There is a quiet belief many people carry when they start making a game.

If the idea is strong enough, if the execution is honest enough, if the work is done properly, then success will follow. Maybe not immediately, but eventually. Players will find it. Interest will grow. The numbers will make sense.

Reality is far less reassuring.

Hard work

Uncertainty

One of the hardest parts of independent game development is not technical difficulty, nor creative exhaustion. It is uncertainty.

I have recently met quite a few fellow developers who are in the same phase: releasing a game, or approaching release, and trying to cope with what comes next. The silence. The stalled numbers. The sense of failure that is hard to name because nothing explicitly went wrong.

Is it a failure? Or a delayed success? When you release a game and people do not come, there is no clear moment of collapse. No definitive signal. Just a slow realization that the future you imagined may not materialize. This ambiguity is often harder to process than a clear rejection.

You release … and people do not come. Not in meaningful numbers. Wishlist counts stay low. Player feedback is sparse. And there is no clear signal telling you why. Is the market simply overcrowded? Is your marketing ineffective? Are your screenshots wrong, your trailer weak, your messaging unclear?

Or is the more uncomfortable explanation true: that the game itself is not as good as you believed it was?
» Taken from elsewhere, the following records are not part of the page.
(** A string of white space. *)
Fixpoint all_white_space (s : string) : bool :=
  match s with
  | EmptyString => true
  | String c s' => is_white_space c && all_white_space s'
  end.

(** The delays after failures [first], [first + 1], ... ([count] of them). *)
Definition backoffs (first : Z) (count : nat) : list Z :=
  map (fun i => backoff (first + Z.of_nat i)) (seq 0 count).

(** ** HTTP dates *)

Definition day_names : list string :=
  ["Sun"; "Mon"; "Tue"; "Wed"; "Thu"; "Fri"; "Sat"].

Definition month_names : list string :=
  ["Jan"; "Feb"; "Mar"; "Apr"; "May"; "Jun";
   "Jul"; "Aug"; "Sep"; "Oct"; "Nov"; "Dec"].

Definition is_digit (c : ascii) : bool :=
  let n := nat_of_ascii c in ((48 <=? n) && (n <=? 57))%nat.

Fixpoint all_digits (s : string) : bool :=
  match s with
  | EmptyString => true
  | String c s' => is_digit c && all_digits s'
  end.

(** The number a string of decimal digits writes. *)
Fixpoint number_from (acc : Z) (s : string) : Z :=
  match s with
  | EmptyString => acc
  | String c s' => number_from (10 * acc + (Z.of_nat (nat_of_ascii c) - 48)) s'
  end.

Definition number_of (s : string) : option Z :=
  if all_digits s && negb (String.eqb s EmptyString)
  then Some (number_from 0 s) else None.

Fixpoint index_of (s : string) (l : list string) : option nat :=
  match l with
  | [] => None
  | x :: l' => if String.eqb s x then Some 0%nat else option_map S (index_of s l')
  end.

Definition is_some {A : Type} (o : option A) : bool :=
  match o with Some _ => true | None => false end.

Definition in_range (lo hi : Z) (o : option Z) : bool :=
  match o with Some n => (lo <=? n) && (n <=? hi) | None => false end.

(** The preferred format of an HTTP date (IMF-fixdate of RFC 9110): a day
    name, a comma, the day, the month name, the year, the time of day and
    GMT, 29 characters in all. *)
Definition is_imf_fixdate (s : string) : bool :=
  (String.length s =? 29)%nat
  && is_some (index_of (substring 0 3 s) day_names)
  && String.eqb (substring 3 2 s) ", "
  && in_range 1 31 (number_of (substring 5 2 s))
  && String.eqb (substring 7 1 s) " "
  && is_some (index_of (substring 8 3 s) month_names)
  && String.eqb (substring 11 1 s) " "
  && in_range 0 9999 (number_of (substring 12 4 s))
  && String.eqb (substring 16 1 s) " "
  && in_range 0 23 (number_of (substring 17 2 s))
  && String.eqb (substring 19 1 s) ":"
  && in_range 0 59 (number_of (substring 20 2 s))
  && String.eqb (substring 22 1 s) ":"
  && in_range 0 60 (number_of (substring 23 2 s))
  && String.eqb (substring 25 4 s) " GMT".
This uncertainty is deeply draining. You try to improve visibility. You rewrite descriptions. You replace images. You experiment with videos, formats, platforms, timing. Each change feels like a guess. Results are ambiguous. Progress, if any, is slow enough to be indistinguishable from noise.

Marketing without feedback

The modern game market offers little feedback and no mercy. Quality does not guarantee attention. Effort does not translate directly into reach. You can do many things right and still fail to be noticed.

This uncertainty is often amplified by marketing advice itself. Strategies are frequently presented alongside success stories, as if the outcome were proof of the method. What is rarely visible are the countless projects that applied similar tactics and saw no meaningful results. Those cases quietly disappear.

In practice, these presentations often market the marketer as much as the method. Success stories serve as credentials. The strategy becomes secondary to the narrative of expertise. Marketing, in this form, promotes itself as a discipline that always works, provided it is applied correctly.

What is missing are the failures. Not because they are rare, but because they are inconvenient. When a strategy does not work, there is no incentive to document it. No talk, no article, no slide deck explains why the same approach led nowhere. As a developer, you are left copying patterns whose unsuccessful outcomes are invisible, with no reliable way to tell whether you are following best practice or simply participating in an unreported failure.

A warning, not a complaint

This is not written as bitterness, nor as an argument against making games.

It is a warning.

If you decide to make a game, do not assume that finishing it is the finish line. Do not assume that a good idea will protect you from disappointment. Be prepared for long periods of doubt, where you cannot tell whether you are facing a marketing problem or a creative one.

The uncomfortable truth is that you may never get a clear answer.

Why continue at all?

The only reliable reason to continue is that the work itself matters to you. If you commit to building something large, slow, and expensive in terms of time and energy, that motivation must be intrinsic. Without it, the uncertainty is difficult to endure.

A large independent game is rarely a rational business decision. It is an emotional commitment made in the absence of reliable signals, clear feedback, or guaranteed outcomes. Treating it as a conventional plan almost guarantees frustration.

Designing for failure

There is, however, a practical alternative. Work in smaller steps. Release early and often. Build things where failure is expected and survivable. Assume that most attempts will not succeed and design your process so that each failure is small, informative, and non-destructive.

Instead of betting years on a single outcome, accept failure as the default state. If something works, it is an exception. If it does not, it is data. This mindset does not remove disappointment, but it makes it bearable.

When you build it, they will come … or not.